The president announced the much-awaited aid package, which fell short of meeting expectations, following a Cabinet meeting at his presidential palace.
As part of the aid package, cafes, wedding halls and theme parks, among other businesses hit by the pandemic, will be given a one-time payment TL 5,000 ($600), while restaurants, taxi drivers, barbers, musicians, car washes and others will receive TL 3,000 ($360).
Erdoğan also announced additional support for the agriculture sector.
Erdoğan and his Justice and Development Party (AKP) government have been attracting harsh criticism for failing to provide sufficient aid to businesses to offset the economic impact of the pandemic.

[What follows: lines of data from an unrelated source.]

(* ===== verification/Mesh.v ===== *)
(** The meshes of the screens: ParametricSurface's grid of cells and its GL buffers
    (gles/GLES/ParametricSurface.cpp), the surfaces the classes evaluate on it
    (VertexObject.cpp, sphere.cpp, SphereOne.cpp, OneScreen.cpp, NormalPlay.cpp,
    ImageLoading.cpp, ToursLoading.cpp, GPUMotionDetection.cpp, CircleDetection.cpp)
    and the matrices they are drawn with.  Like GLESMath the definitions are generic in
    the scalar type: the loops are run in binary32, the surfaces are studied over the
    reals. *)
From Stdlib Require Import Rbase Rfunctions R_sqrt Rtrigo1 Rtrigo_calc Ratan Lra SpecFloat.
From S2P Require Import Prelude Float32 GLESMath.
From stdpp Require Import list gmap.
Local Open Scope Z_scope.

Module Mesh.
Import GLESMath.

(** ** Scalars: inverse functions and conversions *)

Class Arc (F : Type) := { fasin : F -> F; fatan : F -> F }.
(** [(float)n], [(int)x] and [x < y]. *)
Class Whole (F : Type) := { fint : Z -> F; ftoi : F -> outcome Z; fltb : F -> F -> bool }.

(** Integers of 24 bits are represented exactly, and so are sums, differences, products
    and exact quotients of them. *)
Class WholeLaws (F : Type) `{Scalar F, Whole F} : Prop := {
  ftoi_int a : Z.abs a < 2 ^ 24 -> ftoi (fint a) = Done a;
  fadd_int a b : Z.abs a < 2 ^ 24 -> Z.abs b < 2 ^ 24 -> Z.abs (a + b) < 2 ^ 24 -> fadd (fint a) (fint b) = fint (a + b);
  fsub_int a b : Z.abs a < 2 ^ 24 -> Z.abs b < 2 ^ 24 -> Z.abs (a - b) < 2 ^ 24 -> fsub (fint a) (fint b) = fint (a - b);
  fmul_int a b : 0 <= a < 2 ^ 24 -> 0 <= b < 2 ^ 24 -> a * b < 2 ^ 24 -> fmul (fint a) (fint b) = fint (a * b);
  fdiv_int q b : 0 <= q < 2 ^ 24 -> 0 < b < 2 ^ 24 -> q * b < 2 ^ 24 -> fdiv (fint (q * b)) (fint b) = fint q;
  fltb_int a b : Z.abs a < 2 ^ 24 -> Z.abs b < 2 ^ 24 -> fltb (fint a) (fint b) = (a <? b)
}.

#[global] Instance F32_Whole : Whole spec_float := {| fint := F32.of_Z; ftoi := F32.to_int; fltb := F32.ltb |}.
#[global] Instance F32_WholeLaws : WholeLaws spec_float.
Proof.
  split; cbn; eauto using F32.to_int_of_Z, F32.add_exact, F32.sub_exact, F32.mul_exact, F32.div_exact, F32.ltb_exact.
Qed.

(** Truncation of a real to an [int]. *)
Definition Rtoi (x : R) : outcome Z :=
  let z := if Rle_dec 0 x then Int_part x else - Int_part (- x) in
  if (- 2 ^ 31 <=? z) && (z <? 2 ^ 31) then Done z else Fault.
#[global] Instance R_Arc : Arc R := {| fasin := asin; fatan := atan |}.
#[global] Instance R_Whole : Whole R := {| fint := IZR; ftoi := Rtoi; fltb x y := if Rlt_dec x y then true else false |}.

Lemma Int_part_IZR z : Int_part (IZR z) = z.
Proof. symmetry; apply Int_part_spec; lra. Qed.
#[global] Instance R_WholeLaws : WholeLaws R.
Proof.
  split; cbn -[IZR Z.pow]; intros; rewrite ?plus_IZR, ?minus_IZR, ?mult_IZR; try done.
  - unfold Rtoi; rewrite <- opp_IZR, !Int_part_IZR, Z.opp_involutive.
    destruct (Rle_dec _ _); by replace (_ && _) with true by lia.
  - field; apply eq_IZR_contrapositive; lia.
  - destruct (Rlt_dec _ _) as [Hl|Hl]; [apply lt_IZR in Hl; lia|].
    destruct (Z.ltb_spec a b) as [Hz|]; [apply IZR_lt in Hz|]; done.
Qed.

(** ** Vector.h *)

Record vec2 (F : Type) := mkVec2 { vx : F; vy : F }.
Arguments mkVec2 {F} _ _.
Arguments vx {F} _.
Arguments vy {F} _.

Section Vectors.
Context {F : Type} `{Scalar F}.
Local Open Scope scalar_scope.
Definition LengthSquared (v : vec2 F) : F := vx v * vx v + vy v * vy v.
Definition Length (v : vec2 F) : F := fsqrt (LengthSquared v).
Definition Normalize (v : vec2 F) : vec2 F := let s := 1 / Length v in mkVec2 (vx v * s) (vy v * s).
Definition times (v : vec2 F) (s : F) : vec2 F := mkVec2 (vx v * s) (vy v * s).
Definition Normalize3 (v : KSVec3 F) : KSVec3 F :=
  let s := 1 / fsqrt (x v * x v + y v * y v + z v * z v) in mkVec (x v * s) (y v * s) (z v * s).
End Vectors.

(** ** The grid (ParametricSurface) *)

Record ParametricInterval (F : Type) := mkInterval { angleSpan : F; StartAngle : vec2 F; EndAngle : vec2 F }.
Arguments mkInterval {F} _ _ _.
Arguments angleSpan {F} _.
Arguments StartAngle {F} _.
Arguments EndAngle {F} _.

(** Floats per vertex and per texture coordinate. *)
Definition GetVertexSize : Z := 3.
Definition GetCoordSize : Z := 2.

Section Grid.
Context {F : Type} `{Scalar F, Whole F}.
Local Open Scope scalar_scope.

Definition GetVertexCount (it : ParametricInterval F) : outcome Z :=
  ftoi (((vx (EndAngle it) - vx (StartAngle it)) / angleSpan it)
        * ((vy (EndAngle it) - vy (StartAngle it)) / angleSpan it) * fint 6).
Definition GetCoordCount (it : ParametricInterval F) : outcome Z :=
  ftoi (((vx (EndAngle it) - vx (StartAngle it)) / angleSpan it)
        * ((vy (EndAngle it) - vy (StartAngle it)) / angleSpan it) * fint 6).

(** [for (int i = start; i < last; i += span)]: the values of [i]. *)
Fixpoint steps (fuel : nat) (i : Z) (last span : F) : outcome (list Z) :=
  if fltb (fint i) last then
    match fuel with
    | O => OutOfFuel
    | S fuel => let* i' := ftoi (fint i + span) in let* l := steps fuel i' last span in Done (i :: l)
    end
  else Done [].

(** The corners [(i, j)] of the cells, in the order of the two loops. *)
Definition cells (fuel : nat) (it : ParametricInterval F) : outcome (list (Z * Z)) :=
  let* j0 := ftoi (vy (StartAngle it)) in
  let* js := steps fuel j0 (vy (EndAngle it)) (angleSpan it) in
  match js with
  | [] => Done []
  | _ =>
      let* i0 := ftoi (vx (StartAngle it)) in
      let* xs := steps fuel i0 (vx (EndAngle it)) (angleSpan it) in
      Done (flat_map (fun j => map (fun i => (i, j)) xs) js)
  end.

(** The six corners of the two triangles of a cell: left or not, down or not. *)
Definition corners : list (bool * bool) :=
  [(false, false); (true, false); (false, true); (false, true); (true, false); (true, true)].
Definition ComputeDomain (x y : F) : vec2 F := mkVec2 x y.
Definition ComputeCoordDomain (x y : F) : vec2 F := mkVec2 x y.
Definition corner (span : F) (i j : Z) (c : bool * bool) : vec2 F :=
  ComputeDomain (if fst c then fint i - span else fint i) (if snd c then fint j - span else fint j).
Definition cell_points (span : F) (c : Z * Z) : list (vec2 F) := map (corner span (fst c) (snd c)) corners.

Section Generate.
Context {A B : Type} (Evaluate : vec2 F -> A) (EvaluateCoord : vec2 F -> B).

Definition GenerateVertices (fuel : nat) (it : ParametricInterval F) : outcome (list A * list B) :=
  let* cs := cells fuel it in
  Done (map Evaluate (flat_map (cell_points (angleSpan it)) cs),
        map EvaluateCoord (flat_map (cell_points (angleSpan it)) cs)).

(** The two arrays of SetupBuffer, allocated by the counts and filled by the loops:
    writing past their end is undefined. *)
Definition filled (fuel : nat) (it : ParametricInterval F) : outcome (list A * list B * Z) :=
  let* vCount := GetVertexCount it in
  let vBufSize := (vCount * GetVertexSize)%Z in
  let* cCount := GetCoordCount it in
  let vCoorBufSize := (cCount * GetCoordSize)%Z in
  let* '(vs, ts) := GenerateVertices fuel it in
  if ((zlen vs * GetVertexSize <=? vBufSize) && (zlen ts * GetCoordSize <=? vCoorBufSize))%Z
  then Done (vs, ts, vCount) else Fault.
End Generate.
End Grid.

(** ** What the grid is *)

(** [m] values from [a] in steps of [s]. *)
Definition progression (a s : Z) (m : nat) : list Z := map (fun k => a + s * Z.of_nat k) (seq 0 m).
(** The interval of [n] by [m] cells of side [s] whose last corners are [(a + s (n-1), b + s (m-1))]. *)
Definition whole_interval {F} `{Whole F} (s a b : Z) (n m : nat) : ParametricInterval F :=
  mkInterval (fint s) (mkVec2 (fint a) (fint b)) (mkVec2 (fint (a + s * Z.of_nat n)) (fint (b + s * Z.of_nat m))).
(** Its corners row by row. *)
Definition grid (s a b : Z) (n m : nat) : list (Z * Z) :=
  flat_map (fun j => map (fun i => (i, j)) (progression a s n)) (progression b s m).
(** Everything below 2 ^ 24, where floats are exact. *)
Definition exact_grid (s a b : Z) (n m : nat) : Prop :=
  0 < s < 2 ^ 24 /\ Z.abs a < 2 ^ 24 /\ Z.abs b < 2 ^ 24 /\
  Z.abs (a + s * Z.of_nat n) < 2 ^ 24 /\ Z.abs (b + s * Z.of_nat m) < 2 ^ 24 /\
  s * Z.of_nat n < 2 ^ 24 /\ s * Z.of_nat m < 2 ^ 24 /\ Z.of_nat n * Z.of_nat m * 6 < 2 ^ 24.

Lemma progression_cons a s m : progression a s (S m) = a :: progression (a + s) s m.
Proof.
  unfold progression; cbn [seq map]; f_equal; [lia|]; rewrite <- seq_shift, map_map; apply map_ext; intros; lia.
Qed.
Lemma progression_length a s m : length (progression a s m) = m.
Proof. unfold progression; by rewrite length_map, length_seq. Qed.
Lemma elem_progression a s m i : i ∈ progression a s m <-> exists k, (k < m)%nat /\ i = a + s * Z.of_nat k.
Proof.
  unfold progression; rewrite list_elem_of_In, in_map_iff; split.
  - intros (k & <- & Hk%in_seq); exists k; split; [lia|done].
  - intros (k & Hk & ->); exists k; split; [done|]; apply in_seq; lia.
Qed.
Lemma flat_map_const {A B} (f : A -> list B) l c : (forall x, length (f x) = c) -> length (flat_map f l) = (c * length l)%nat.
Proof. intros H; induction l as [|x l IH]; cbn [flat_map length]; [lia|]; rewrite length_app, H, IH; lia. Qed.
Lemma grid_length s a b n m : length (grid s a b n m) = (n * m)%nat.
Proof.
  unfold grid; rewrite (flat_map_const _ _ n), progression_length; [done|].
  intros; by rewrite length_map, progression_length.
Qed.
Lemma elem_grid s a b n m i j :
  (i, j) ∈ grid s a b n m <-> i ∈ progression a s n /\ j ∈ progression b s m.
Proof.
  unfold grid; rewrite !list_elem_of_In, in_flat_map; split.
  - intros (j' & Hj & (i' & [= -> ->] & Hi)%in_map_iff); done.
  - intros [Hi Hj]; exists j; split; [done|]; apply in_map_iff; eauto.
Qed.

With Turkey’s double-digit inflation, sinking national currency and businesses in trouble, many Turks have been struggling financially.
Erdoğan’s announcement on Monday came as the country came out the strictest lockdown since the beginning of the pandemic.
The government on April 29 imposed the lockdown, which ran through May 16, as the country saw a soaring number of coronavirus infections, exceeding an average of 60,000 daily cases in mid-April.
Erdoğan announced the lockdown without revealing any relief package for businesses affected by the pandemic.
The World Bank in a report published last month said Turkey’s poverty level rose from 10.2 percent in 2019 to 12.2 percent in 2020.